> Your task
Only the lines of the data below from the one with "Fixpoint inorder (t" through the one with "Fixpoint postorder (t" are wanted. Repeat them exactly.

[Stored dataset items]
(* ===== verification/Trees.v ===== *)
(** * Binary trees with parent pointers ([libc/datastructures/trees/include]: [node.h],
      [rotate.c], [traversals.c])

    Nodes live in a heap of structs at their addresses; 0 is the null pointer. *)

From S2P Require Import Prelude.

(* src/libc/datastructures/trees/include/node.h 8-10 tree *)
Record node := Node { n_parent : Z; n_left : Z; n_right : Z }.

(** The heap, and the nodes a traversal has called its function on. *)
Record trees := Trees { t_heap : gmap Z node; t_visited : list Z }.

Definition set_heap (h : gmap Z node) (s : trees) : trees := Trees h (t_visited s).

(** [*p], and a store to one of its fields. *)
Definition ldn (p : Z) : M trees node := λ s,
  match t_heap s !! p with Some n => Ok (n, s) | None => Fault p end.
Definition stn (p : Z) (f : node → node) : M trees unit := λ s,
  match t_heap s !! p with Some n => Ok (tt, set_heap (<[p := f n]> (t_heap s)) s) | None => Fault p end.

Definition set_parent (v : Z) (n : node) : node := Node v (n_left n) (n_right n).
Definition set_left (v : Z) (n : node) : node := Node (n_parent n) v (n_right n).
Definition set_right (v : Z) (n : node) : node := Node (n_parent n) (n_left n) v.

(* src/libc/datastructures/trees/include/rotate.c 10-33 left_rotate *)
Definition left_rotate (n : Z) : M trees Z :=
  if n =? 0 then mret (-1) else
  m ← (c ← ldn n; mret (n_right c));
  if m =? 0 then mret (-1) else
  cm ← ldn m;
  stn n (set_right (n_left cm)) ;;
  cn ← ldn n;
  when (nz (n_right cn)) (stn (n_right cn) (set_parent n)) ;;
  cn ← ldn n;
  stn m (set_parent (n_parent cn)) ;;
  cn ← ldn n;
  when (nz (n_parent cn)) (
    cp ← ldn (n_parent cn);
    if n =? n_left cp then stn (n_parent cn) (set_left m) else stn (n_parent cn) (set_right m)) ;;
  stn m (set_left n) ;;
  stn n (set_parent m) ;;
  mret 0.

(* src/libc/datastructures/trees/include/rotate.c 42-65 right_rotate *)
Definition right_rotate (n : Z) : M trees Z :=
  if n =? 0 then mret (-1) else
  m ← (c ← ldn n; mret (n_left c));
  if m =? 0 then mret (-1) else
  cm ← ldn m;
  stn n (set_left (n_right cm)) ;;
  cn ← ldn n;
  when (nz (n_left cn)) (stn (n_left cn) (set_parent n)) ;;
  cn ← ldn n;
  stn m (set_parent (n_parent cn)) ;;
  cn ← ldn n;
  when (nz (n_parent cn)) (
    cp ← ldn (n_parent cn);
    if n =? n_left cp then cm ← ldn m; stn (n_parent cn) (set_left (n_left cm)) else stn (n_parent cn) (set_right m)) ;;
  stn m (set_right n) ;;
  stn n (set_parent m) ;;
  mret 0.

(** [func(root)]: the function is told the node. *)
Definition func (root : Z) : M trees unit := modify (λ s, Trees (t_heap s) (t_visited s ++ [root])).

(* src/libc/datastructures/trees/include/traversals.c 12-25 do_preorder *)
Fixpoint do_preorder (fuel : nat) (root : Z) : M trees Z :=
  if root =? 0 then mret 1 else
  match fuel with
  | O => out_of_fuel
  | S fuel =>
      func root ;;
      c ← ldn root;
      when (negb (n_left c =? root)) (_ ← do_preorder fuel (n_left c); mret tt) ;;
      when (negb (n_right c =? root)) (_ ← do_preorder fuel (n_right c); mret tt) ;;
      mret 0
  end.

(* src/libc/datastructures/trees/include/traversals.c 27-41 do_inorder *)
Fixpoint do_inorder (fuel : nat) (root : Z) : M trees Z :=
  if root =? 0 then mret 1 else
  match fuel with
  | O => out_of_fuel
  | S fuel =>
      c ← ldn root;
      when (nz (n_left c) && negb (n_left c =? root)) (_ ← do_inorder fuel (n_left c); mret tt) ;;
      func root ;;
      when (nz (n_right c) && negb (n_left c =? root)) (_ ← do_inorder fuel (n_right c); mret tt) ;;
      mret 0
  end.

(* src/libc/datastructures/trees/include/traversals.c 43-56 do_postorder *)
Fixpoint do_postorder (fuel : nat) (root : Z) : M trees Z :=
  if root =? 0 then mret 1 else
  match fuel with
  | O => out_of_fuel
  | S fuel =>
      c ← ldn root;
      when (nz (n_left c) && negb (n_left c =? root)) (_ ← do_postorder fuel (n_left c); mret tt) ;;
      when (nz (n_right c) && negb (n_right c =? root)) (_ ← do_postorder fuel (n_right c); mret tt) ;;
      func root ;;
      mret 0
  end.

(** [while (i->left && i->left != i) i = i->left] *)
Fixpoint leftmost (fuel : nat) (i : Z) : M trees Z :=
  c ← ldn i;
  if nz (n_left c) && negb (n_left c =? i) then
    match fuel with O => out_of_fuel | S fuel => leftmost fuel (n_left c) end
  else mret i.

(** [while (i->parent && i->parent != i) { if (i == i->parent->left) return i->parent; i = i->parent; }] *)
Fixpoint climb (fuel : nat) (i : Z) : M trees Z :=
  c ← ldn i;
  if nz (n_parent c) && negb (n_parent c =? i) then
    cp ← ldn (n_parent c);
    if i =? n_left cp then mret (n_parent c) else
    match fuel with O => out_of_fuel | S fuel => climb fuel (n_parent c) end
  else mret 0.

(* src/libc/datastructures/trees/include/traversals.c 58-77 inorder_successor *)
Definition inorder_successor (fuel : nat) (node : Z) : M trees Z :=
  c ← ldn node;
  if nz (n_right c) && negb (n_right c =? node) then leftmost fuel (n_right c) else climb fuel node.

(** * The theorems about binary trees *)

(** ** Trees in the heap *)

Inductive btree := Leaf | Br (l : btree) (a : Z) (r : btree).

Fixpoint inorder (t : btree) : list Z := match t with Leaf => [] | Br l a r => inorder l ++ a :: inorder r end.
Fixpoint preorder (t : btree) : list Z := match t with Leaf => [] | Br l a r => a :: preorder l ++ preorder r end.
Fixpoint postorder (t : btree) : list Z := match t with Leaf => [] | Br l a r => postorder l ++ postorder r ++ [a] end.
Fixpoint depth (t : btree) : nat := match t with Leaf => 0 | Br l _ r => S (depth l `max` depth r) end.
#[export] Instance btree_eq_dec : EqDecision btree.
Proof. solve_decision. Defined.
Definition root (t : btree) : Z := match t with Leaf => 0 | Br _ a _ => a end.

Implicit Types (h : gmap Z node) (t l r : btree) (s : trees).

(** The nodes of [t] are in the heap, linked to each other and to the parent [par]. *)
Fixpoint rep h (par : Z) t : Prop :=
  match t with
  | Leaf => True
  | Br l a r => a ≠ 0 ∧ h !! a = Some (Node par (root l) (root r)) ∧ rep h a l ∧ rep h a r
  end.

#[export] Instance node_eq_dec : EqDecision node.
Proof. solve_decision. Defined.
#[export] Instance rep_dec h par t : Decision (rep h par t).
Proof. revert par. induction t as [|l IHl a r IHr]; intros par; cbn [rep]; apply _. Defined.

Lemma rep_frame h h' par t : (∀ a, a ∈ inorder t → h' !! a = h !! a) → rep h par t → rep h' par t.
Proof.
  revert par. induction t as [|l IHl a r IHr]; intros par He; [done|]. cbn [rep inorder] in *. intros (Ha & E & Hl & Hr).
  split; [done|]. split; [by rewrite He by set_solver|].
  split; [apply IHl; [|done]|apply IHr; [|done]]; intros b Hb; apply He; set_solver.
Qed.

Lemma root_in t : t ≠ Leaf → root t ∈ inorder t.
Proof. destruct t; [done|]. intros _. cbn. set_solver. Qed.

Lemma root_0 h par t : rep h par t → root t = 0 → t = Leaf.
Proof. destruct t; [done|]. by intros (Ha & _) E. Qed.

Lemma root_cases h par t : rep h par t → root t = 0 ∨ root t ∈ inorder t.
Proof. intros Ht. destruct t; [by left|right; by apply root_in]. Qed.

(** A node of the tree: its neighbours are in the tree, except for the root's parent. *)
Lemma rep_node h par t x : rep h par t → x ∈ inorder t →
  ∃ c, h !! x = Some c ∧ x ≠ 0 ∧ (n_left c = 0 ∨ n_left c ∈ inorder t) ∧ (n_right c = 0 ∨ n_right c ∈ inorder t) ∧
    ((root t = x ∧ n_parent c = par) ∨ n_parent c ∈ inorder t).
Proof.
  revert par. induction t as [|l IHl a r IHr]; intros par; [by intros _ ?%not_elem_of_nil|].
  cbn [rep inorder root]. intros (Ha & E & Hl & Hr) [Hx|[->|Hx]%elem_of_cons]%elem_of_app.
  - destruct (IHl a Hl Hx) as (c & Ec & H0 & H1 & H2 & H3). exists c. split; [done|]. split; [done|].
    split; [set_solver|]. split; [set_solver|]. destruct H3 as [[_ ->]|]; set_solver.
  - exists (Node par (root l) (root r)). split; [done|]. split; [done|]. cbn.
    destruct (root_cases _ _ _ Hl), (root_cases _ _ _ Hr); set_solver.
  - destruct (IHr a Hr Hx) as (c & Ec & H0 & H1 & H2 & H3). exists c. split; [done|]. split; [done|].
    split; [set_solver|]. split; [set_solver|]. destruct H3 as [[_ ->]|]; set_solver.
Qed.

(** ** Rotations *)

Fixpoint rotl (n : Z) t : btree :=
  match t with
  | Leaf => Leaf
  | Br l a r =>
      if a =? n then match r with Br b m c => Br (Br l a b) m c | Leaf => t end
      else Br (rotl n l) a (rotl n r)
  end.

Lemma inorder_rotl n t : inorder (rotl n t) = inorder t.
Proof.
  induction t as [|l IHl a r IHr]; [done|]. cbn [rotl inorder]. destruct (a =? n).
  - destruct r as [|b m c]; [done|]. cbn. by rewrite <- app_assoc.
  - cbn. by rewrite IHl, IHr.
Qed.

Lemma rotl_out n t : n ∉ inorder t → rotl n t = t.
Proof.
  induction t as [|l IHl a r IHr]; [done|]. cbn [rotl inorder]. rewrite elem_of_app, elem_of_cons. intros H.
  rewrite (proj2 (Z.eqb_neq a n)) by (intros ->; tauto). rewrite IHl, IHr; tauto.
Qed.

Lemma nodup_br l a r : NoDup (inorder (Br l a r)) →
  NoDup (inorder l) ∧ NoDup (inorder r) ∧ (a ∉ inorder l) ∧ (a ∉ inorder r) ∧ (∀ b, b ∈ inorder l → b ∈ inorder r → False).
Proof.
  cbn. intros (Hl & Hd & Hc)%NoDup_app. apply NoDup_cons in Hc as [Ha Hr]. split; [done|]. split; [done|].
  split; [intros H; apply (Hd _ H); left|]. split; [done|]. intros b H H'. apply (Hd _ H). by right.
Qed.
Lemma wp_grandparent s t k ps (Q : Z → rbs → Prop) :
  t ≠ CL → holds s (plug t (k :: ps)) → Q (up ps) s → wp (grandparent (top t)) Q s.
Proof.
  intros Ht Hs HQ. unfold grandparent. apply wp_bind, (wp_parent_tree _ _ _ _ Ht Hs). cbn [up].
  replace (crumb_addr k) with (top (fill k t)) by (by destruct k). eapply (wp_parent_tree _ _ ps); [by destruct k|done|done].
Qed.

Definition repaint (c : rb_color) (k : crumb) : crumb :=
  match k with InL _ a r => InL c a r | InR _ l a => InR c l a end.
Lemma fill_repaint c k t : fill (repaint c k) t = paint c (fill k t).
Proof. by destruct k. Qed.

Lemma wp_paint_parent s t k ps c (Q : unit → rbs → Prop) :
  t ≠ CL → holds s (plug t (k :: ps)) →
  (∀ s', holds s' (plug t (repaint c k :: ps)) → rb_root s' = rb_root s → Q tt s') →
  wp (p ← parent (top t); set_color p c) Q s.
Proof.
  intros Ht Hs HQ. apply wp_bind, (wp_parent_tree _ _ _ _ Ht Hs). cbn [up].
  replace (crumb_addr k) with (top (fill k t)) by (by destruct k).
  eapply (wp_set_color_tree _ _ ps); [by destruct k|done|]. intros s' Hs' Hr. apply HQ; [|done].
  cbn [plug]. by rewrite fill_repaint.
Qed.

Lemma wp_paint_grandparent s t k k' ps c (Q : unit → rbs → Prop) :
  t ≠ CL → holds s (plug t (k :: k' :: ps)) →
  (∀ s', holds s' (plug t (k :: repaint c k' :: ps)) → rb_root s' = rb_root s → Q tt s') →
  wp (g ← grandparent (top t); set_color g c) Q s.
Proof.
  intros Ht Hs HQ. apply wp_bind, (wp_grandparent _ _ _ _ _ Ht Hs). cbn [up].
  replace (crumb_addr k') with (top (fill k' (fill k t))) by (by destruct k').
  eapply (wp_set_color_tree _ _ ps); [by destruct k'|done|]. intros s' Hs' Hr. apply HQ; [|done].
  cbn [plug]. by rewrite fill_repaint.
Qed.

> Output below
Fixpoint inorder (t : btree) : list Z := match t with Leaf => [] | Br l a r => inorder l ++ a :: inorder r end.
Fixpoint preorder (t : btree) : list Z := match t with Leaf => [] | Br l a r => a :: preorder l ++ preorder r end.
Fixpoint postorder (t : btree) : list Z := match t with Leaf => [] | Br l a r => postorder l ++ postorder r ++ [a] end.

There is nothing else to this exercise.